Author Francis Peter Plowden (1749-1829), catholic political writer, was born at Plowden Hall, near Bishop's Castle in Shropshire, on 28 June 1749. He was called to the English bar in 1797. For his first public incursion into Irish affairs he had some support, practical and financial, from Henry Addington, who became prime minister in March 1801 and whose purpose, like Plowden's, was to reconcile catholic opinion in Ireland to the union with Great Britain (which had come into effect on 1 January).

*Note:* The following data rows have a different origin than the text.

(** An option and its argument in the next string. *)
Lemma parse_args_format v ns :
  parse_args ["-f"; v] ns
  = if String.eqb v "--" then Exit 2
    else match parse_optional v with
         | Positional =>
             if Py.in_list v format_choices then Args (set_format v ns)
             else Exit 2
         | _ => Exit 2
         end.
Proof.
  unfold parse_args.
  change (arg_strings_pattern ["-f"; v])
    with (cons (pat_O (Some act_format) "-f" None) <$> arg_strings_pattern [v]).
  cbn [arg_strings_pattern].
  destruct (String.eqb v "--"); [reflexivity|].
  destruct (parse_optional v) as [|a s e|]; [|reflexivity|reflexivity].
  cbn -[Py.in_list]. by destruct (Py.in_list v format_choices).
Qed.

Lemma parse_args_page_size v ns :
  parse_args ["--page-size"; v] ns
  = if String.eqb v "--" then Exit 2
    else match parse_optional v with
         | Positional =>
             if Py.in_list v page_size_choices then Args (set_page_size v ns)
             else Exit 2
         | _ => Exit 2
         end.
Proof.
  unfold parse_args.
  change (arg_strings_pattern ["--page-size"; v])
    with (cons (pat_O (Some act_page_size) "--page-size" None)
            <$> arg_strings_pattern [v]).
  cbn [arg_strings_pattern].
  destruct (String.eqb v "--"); [reflexivity|].
  destruct (parse_optional v) as [|a s e|]; [|reflexivity|reflexivity].
  cbn -[Py.in_list]. by destruct (Py.in_list v page_size_choices).
Qed.

(** The values of the two lists are arguments, not options. *)
Lemma format_choice_is_value v :
  v ∈ format_choices → String.eqb v "--" = false ∧ parse_optional v = Positional.
Proof. unfold format_choices. set_unfold. intros Hv. by destruct_or!; subst. Qed.

Lemma page_size_choice_is_value v :
  v ∈ page_size_choices →
  String.eqb v "--" = false ∧ parse_optional v = Positional.
Proof. unfold page_size_choices. set_unfold. intros Hv. by destruct_or!; subst. Qed.

Lemma in_list_decide x xs : Py.in_list x xs = bool_decide (x ∈ xs).
Proof.
  destruct (Py.in_list x xs) eqn:E; symmetry.
  - apply bool_decide_eq_true. by apply in_list_elem_of.
  - apply bool_decide_eq_false. intros Hx%in_list_elem_of. congruence.
Qed.

(** C7, as the code has it.  The format option accepts exactly the eight
    spellings of its [choices] list, the page-size option exactly four:
    each value in lower case or in upper case, nothing else; an accepted
    spelling selects the same target as its lower-case form. *)
Theorem cli_choices_exact (v : string) (ns : namespace) :
  parse_args ["-f"; v] ns
    = (if bool_decide (v ∈ format_choices) then Args (set_format v ns) else Exit 2)
  ∧ parse_args ["--page-size"; v] ns
    = (if bool_decide (v ∈ page_size_choices) then Args (set_page_size v ns)
       else Exit 2)
  ∧ (v ∈ format_choices →
     (v = Py.lower v ∨ v = Py.upper v)
     ∧ Py.lower v ∈ ["pdf"; "png"; "jpg"; "jpeg"]
     ∧ output_ext v = output_ext (Py.lower v))
  ∧ (v ∈ page_size_choices →
     (v = Py.lower v ∨ v = Py.upper v)
     ∧ Py.lower v ∈ ["letter"; "a4"]
     ∧ page_size_of v = page_size_of (Py.lower v)).
Proof.
  split_and!.
  - rewrite parse_args_format, <- in_list_decide.
    destruct (Py.in_list v format_choices) eqn:E.
    + apply in_list_elem_of in E.
      destruct (format_choice_is_value v E) as [E1 E2]. by rewrite E1, E2.
    + destruct (String.eqb v "--"); [done|].
      by destruct (parse_optional v).
  - rewrite parse_args_page_size, <- in_list_decide.
    destruct (Py.in_list v page_size_choices) eqn:E.
    + apply in_list_elem_of in E.
      destruct (page_size_choice_is_value v E) as [E1 E2]. by rewrite E1, E2.
    + destruct (String.eqb v "--"); [done|].
      by destruct (parse_optional v).
  - unfold format_choices. set_unfold. intros Hv.
    destruct_or!; subst; (split_and!; [by (left + right)|by auto 10|done]).
  - unfold page_size_choices. set_unfold. intros Hv.
    destruct_or!; subst; (split_and!; [by (left + right)|by auto 10|done]).
Qed.
(** Slots are reused last-in first-out: the slot released last is the one
    the next [acquire] hands out, whatever the state of the pool. *)
Theorem release_then_acquire {T} (Capacity : nat) (sizeof_Slot : Z)
    (p p' : ObjectPool T) (h : gmap Z T) (x : Z) (o v : T) :
  0 < sizeof_Slot → Z.of_nat Capacity < 2 ^ 31 →
  pool_rep Capacity sizeof_Slot p h → h !! x = Some o →
  release sizeof_Slot x p = Some p' →
  ∃ p'', acquire sizeof_Slot v p' = Some (Some x, p'') ∧
         pool_rep Capacity sizeof_Slot p'' (<[x := v]> h).
Proof.
  intros Hslot Hcap Hrep Hx Hrel.
  pose proof (pool_rep_size _ _ _ _ Hrep) as Hsz.
  assert (size h ≠ 0%nat) by (intros ->%map_size_empty_iff; by rewrite lookup_empty in Hx).
  destruct (release_ok Capacity sizeof_Slot Hslot Hcap p h x o Hrep Hx) as (q & Hq & Hrep').
  rewrite Hrel in Hq. injection Hq as <-.
  destruct (acquire_ok Capacity sizeof_Slot Hslot p' _ v Hrep')
    as (y & p'' & Hacq & Hfresh & Hrep'').
  { rewrite map_size_delete_Some by eauto. lia. }
  assert (y = x) as ->; [|exists p''; by rewrite insert_delete_eq in Hrep''].
  destruct Hrep as (fl & Hinv & Hl & _).
  destruct (load_Some Capacity sizeof_Slot x p o) as (i & -> & Hi & _).
  { apply Hinv. }
  { by rewrite Hl. }
  unfold release in Hrel. rewrite Hl, Hx in Hrel. cbn in Hrel.
  rewrite slot_index_ptr in Hrel by lia.
  destruct (array_set (storage_ p) _ _) as [st|] eqn:?; [|done].
  destruct (array_set (next_free_ p) _ _) as [nf|] eqn:?; [|done].
  injection Hrel as <-. unfold acquire in Hacq. cbn in Hacq.
  rewrite (proj2 (Z.eqb_neq (Z.of_nat i) (-1))) in Hacq by lia.
  destruct (array_get nf _) as [n|]; [|done]. cbn in Hacq.
  destruct (array_set st _ _); [|done]. by injection Hacq as <- _.
Qed.

Lemma release_then_acquire_witness :
  ∃ p'', acquire 40 8 (mkPool [None; None] [1; -1] 0) = Some (Some 0, p'') ∧
         pool_rep 2 40 p'' (<[0 := 8]> (<[0 := 7]> (∅ : gmap Z Z))).
Proof.
  destruct (acquire_ok 2 40 ltac:(lia) (pool_new 2) (∅ : gmap Z Z) 7
              (pool_new_rep 2 40 ltac:(lia)))
    as (x & p' & Hacq & _ & Hrep); [rewrite map_size_empty; lia|].
  vm_compute in Hacq. injection Hacq as <- <-.
  apply (release_then_acquire 2 40 _ _ (<[0 := 7]> ∅) 0 7 8 ltac:(lia) ltac:(lia) Hrep).
  - apply lookup_insert_eq.
  - reflexivity.
Defined.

Plowden spent two months in Dublin doing research for a history of Ireland (September-October 1801). At Dublin Castle he was received by the under-secretary, Alexander Marsden; more significantly, perhaps, he was a guest of the catholic businessman and United Irishman James Dixon. The result was "An historical review of the state of Ireland from the invasion of that country under Henry II to its union with Great Britain" (published in 2 volumes in London in June 1803). Whilst supporting the union, Plowden insisted that it should be a union without discrimination against catholics and blamed the rulers of Ireland for the various rebellions, the last of which (1798) was still being hotly debated. The forcefulness with which Plowden attached blame lost him Addington's support even before publication, and An historical review was the subject of critical articles by Sir Richard Musgrave (qv) in the British Critic of November and December 1803... He criticised Musgrave's History of the different rebellions in Ireland (1801) as ‘false, inflammatory and malignant'. Such was public interest in Plowden's history of Ireland that a Philadelphia edition appeared in 1805 and a revised London edition in 1809. (from Dictionarty of Irish Biography).